» **SOURCE DATA**:
Definition playing_media_handler : MediaControlHandler :=
  (HandlePlayMedia (fun _ => Some [1; 2]) (fun _ => []) 9 9 [] (test_request "f1" "" [] file_params 0) (NewMediaControlHandler sample7)).2.
Definition playing_session : MediaSession := default (sample_session 1) (deref (mc_registry playing_media_handler) 1).

Lemma stop_keeps_paused_witness :
  let h' := (HandlePlayMedia (fun _ => Some [1; 2]) (fun _ => []) 9 9 [] (test_request "f1" "" [] file_params 0)
    (HandleStopMedia (test_request "f1" "" [] file_params 0) (HandlePauseMedia (test_request "f1" "" [] file_params 0) playing_media_handler).2).2).2 in
  IsPlaying (ID playing_session) (mc_player h') = true /\ GetFlag 1 "media_paused" (mc_registry h') = true.
Proof.
  apply (stop_keeps_paused (fun _ => Some [1; 2]) (fun _ => []) 9 9 [] (test_request "f1" "" [] file_params 0) playing_media_handler 1 playing_session (mkAudio [1; 2] 8000 1 "PCMU"));
    [discriminate|vm_compute; reflexivity|vm_compute; reflexivity|vm_compute; by eexists|vm_compute; discriminate|reflexivity].
Defined.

» **WORK INSTRUCTION**:
Pick every line from the listing holding the string "Some", and copy it.

» **WRITTEN SOLUTION**:
  (HandlePlayMedia (fun _ => Some [1; 2]) (fun _ => []) 9 9 [] (test_request "f1" "" [] file_params 0) (NewMediaControlHandler sample7)).2.
  let h' := (HandlePlayMedia (fun _ => Some [1; 2]) (fun _ => []) 9 9 [] (test_request "f1" "" [] file_params 0)
  apply (stop_keeps_paused (fun _ => Some [1; 2]) (fun _ => []) 9 9 [] (test_request "f1" "" [] file_params 0) playing_media_handler 1 playing_session (mkAudio [1; 2] 8000 1 "PCMU"));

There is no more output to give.